マイナンバーを使って手続きをする場合、必ず身分証明書の提出が必要になります。
そのため、マイナンバーだけで他人になりすますことは不可能です。
買い物をするたびに、マイナンバーを提示しないといけなくなる→?
これに関しては、まだYESともNOとも言えません。
現状では、マイナンバーを買い物のたびに提示する必要はありません。
ですが、仮に消費税が10%になり、かつ「マイナンバー提示で食品などの消費税を還付」とする財務省案が可決されれば、お買い物のたびにマイナンバーを示す必要がでてきます。

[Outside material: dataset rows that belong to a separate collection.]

(* ===== verification/KListOps.v ===== *)
(** * The operations of list.c compute the operations on plain lists

    Each lemma says what a function of lib/kernel/list.c does to a well formed
    list: it returns, none of its assertions fails, the new contents are those
    of the reference operation, and no cell outside the list is changed. *)
From S2P Require Import Prelude ListSpec KList KListFacts.
Local Open Scope Z_scope.

(** Loops over the list: one turn per cell of the heap is enough. *)
Lemma wp_while {G A B} (I : G → A → gmap Z node → Prop) (meas : G → nat)
    (body : A → M (gmap Z node) (A + B)) (Q : B → gmap Z node → Prop) g a h :
  I g a h → (meas g ≤ size h)%nat →
  (∀ g a h', I g a h' →
     wp (body a) h' (λ r h'',
       match r with
       | inl a' => ∃ g', I g' a' h'' ∧ (meas g' < meas g)%nat
       | inr b => Q b h''
       end)) →
  wp (while body a) h Q.
Proof.
  intros HI Hm Hbody. unfold while.
  apply (wp_loop I meas body Q Hbody (S (size h)) g a h HI). lia.
Qed.

Section positions.
Context {h : gmap Z node} {l : klist}.
Implicit Types (xs seg : list Z) (x : Z).

(** Two cursors meet exactly when nothing lies between them. *)
Lemma dl_cursor_eq xs1 seg xs2 :
  dlist h l (xs1 ++ seg ++ xs2) →
  (hd (l_tail l) (seg ++ xs2) =? hd (l_tail l) xs2) = bool_decide (seg = []).
Proof.
  intros Hdl. destruct seg as [|x seg]; [by rewrite Z.eqb_refl|].
  rewrite bool_decide_false by done. apply Z.eqb_neq. simpl.
  pose proof (dl_nodup _ _ _ Hdl) as Hnd. unfold cells_of in Hnd.
  rewrite <-app_assoc, app_comm_cons in Hnd. simpl in Hnd.
  apply (NoDup_middle (l_head l :: xs1)) in Hnd as (_ & Hx & _).
  destruct xs2; set_solver.
Qed.

Lemma dl_end_eq xs1 xs2 :
  dlist h l (xs1 ++ xs2) → (hd (l_tail l) xs2 =? l_tail l) = bool_decide (xs2 = []).
Proof.
  intros Hdl. pose proof (dl_cursor_eq xs1 xs2 []) as H.
  rewrite app_nil_r in H. by apply H.
Qed.

(** One step back from a cursor. *)
Lemma wp_list_prev_hd xs1 x xs2 (Q : Z → gmap Z node → Prop) :
  dlist h l (xs1 ++ x :: xs2) → Q x h → wp (list_prev (hd (l_tail l) xs2)) h Q.
Proof.
  intros Hdl HQ.
  destruct (cells_split l (xs1 ++ [x]) xs2) as (P & p & R & HP & _ & Heq).
  rewrite <-app_assoc in Heq. simpl in Heq.
  rewrite app_comm_cons in HP. apply app_inj_tail in HP as [_ ->].
  by eapply wp_list_prev_at.
Qed.
End positions.

(** ** Construction and the ends of the list *)
Section ends.
Implicit Types (h : gmap Z node) (l : klist) (xs : list Z) (e : Z).

Lemma wp_list_init h l :
  is_Some (h !! l_head l) → is_Some (h !! l_tail l) →
  l_head l ≠ NULL → l_tail l ≠ NULL → l_head l ≠ l_tail l →
  wp (list_init l) h (λ _ h', dlist h' l [] ∧ outside [l_head l; l_tail l] h h').
Proof.
  intros Hh Ht Hh0 Ht0 Hne. unfold list_init.
  wp_step. apply wp_set_prev; [done|]. wp_step. apply wp_set_next; [by autorewrite with cells|].
  wp_step. apply wp_set_prev; [by autorewrite with cells|].
  apply wp_set_next; [by autorewrite with cells|].
  split; [split|].
  - unfold cells_of. simpl. repeat constructor; set_solver.
  - unfold cells_of. set_solver.
  - by cells.
  - by cells.
  - simpl. split_and!; [by cells..|done].
  - intros a Ha. mem_facts. apply cell_ext; cells.
Qed.

Lemma wp_list_push_front h l xs e :
  dlist h l xs → e ∉ cells_of l xs → e ≠ NULL → is_Some (h !! e) →
  wp (list_push_front l e) h (λ _ h',
    dlist h' l (e :: xs) ∧ outside (e :: cells_of l xs) h h').
Proof.
  intros Hdl He Hn Hc. unfold list_push_front. wp_step.
  eapply wp_list_begin; [done|]. by apply (wp_list_insert h l [] xs).
Qed.

Lemma wp_list_push_back h l xs e :
  dlist h l xs → e ∉ cells_of l xs → e ≠ NULL → is_Some (h !! e) →
  wp (list_push_back l e) h (λ _ h',
    dlist h' l (xs ++ [e]) ∧ outside (e :: cells_of l xs) h h').
Proof.
  intros Hdl He Hn Hc. unfold list_push_back, list_end. wp_steps.
  pose proof (wp_list_insert h l xs [] e) as H. rewrite app_nil_r in H. by apply H.
Qed.

Lemma wp_list_front h l x xs (Q : Z → gmap Z node → Prop) :
  dlist h l (x :: xs) → Q x h → wp (list_front l) h Q.
Proof.
  intros Hdl HQ. unfold list_front. wp_step. eapply wp_list_empty; [done|].
  wp_step. apply wp_assert; [done|]. by eapply (wp_list_begin h l (x :: xs)).
Qed.

Lemma dl_last h l xs x : dlist h l (xs ++ [x]) → pv h (l_tail l) = Some x.
Proof.
  intros Hdl. eapply (dl_adj Hdl (l_head l :: xs) x (l_tail l) []).
  unfold cells_of. by rewrite <-app_assoc.
Qed.

Lemma wp_list_back h l xs x (Q : Z → gmap Z node → Prop) :
  dlist h l (xs ++ [x]) → Q x h → wp (list_back l) h Q.
Proof.
  intros Hdl HQ. unfold list_back. wp_step. eapply wp_list_empty; [done|].
  wp_step. apply wp_assert; [by destruct xs|].
  eapply wp_get_prev; [by eapply dl_last|done].
Qed.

会社にマイナンバーの提出を拒否すると、お給料がもらえなくなる→×
マイナンバーは源泉徴収の手続きにも利用されます。そのため、勤め先へも自分のマイナンバーを提示する必要があります。
では、ここでマイナンバーの提示を拒否した場合、どうなるのか…といえば、特に法的な罰則はありません。
もちろん、マイナンバー提出を拒否したからといって、お給料を渡さないことも、認められていません。
仮に従業員がマイナンバーの提出を拒否した場合、企業の担当者は、「しっかり説明して説得すること」「その経緯を記録すること」が求められます。
それでもマイナンバーを提出されなかった場合、未記入のまま手続きすることも認められています。
その際、マイナンバー未記入の手続きが単なる記入漏れでないことを示すため、「経緯を記録すること」が求められているんですね。
マイナンバーで、銀行の預貯金もすべて国に知られてしまう→×
これは、今の時点ではNOです。マイナンバーを金融機関の口座に登録することは”推奨″されていますが、”義務”ではありません。
ですから、この手続きを銀行で行わなければ、マイナンバー=口座情報にはならず、国に知られてしまうこともありません。
ただし、将来的にはこれを義務化する方針もあります。
そうなった場合、マイナンバーを照合すればその人の口座情報がわかり、いくらの預貯金を持っているかも、国がわかるようになりそうですね。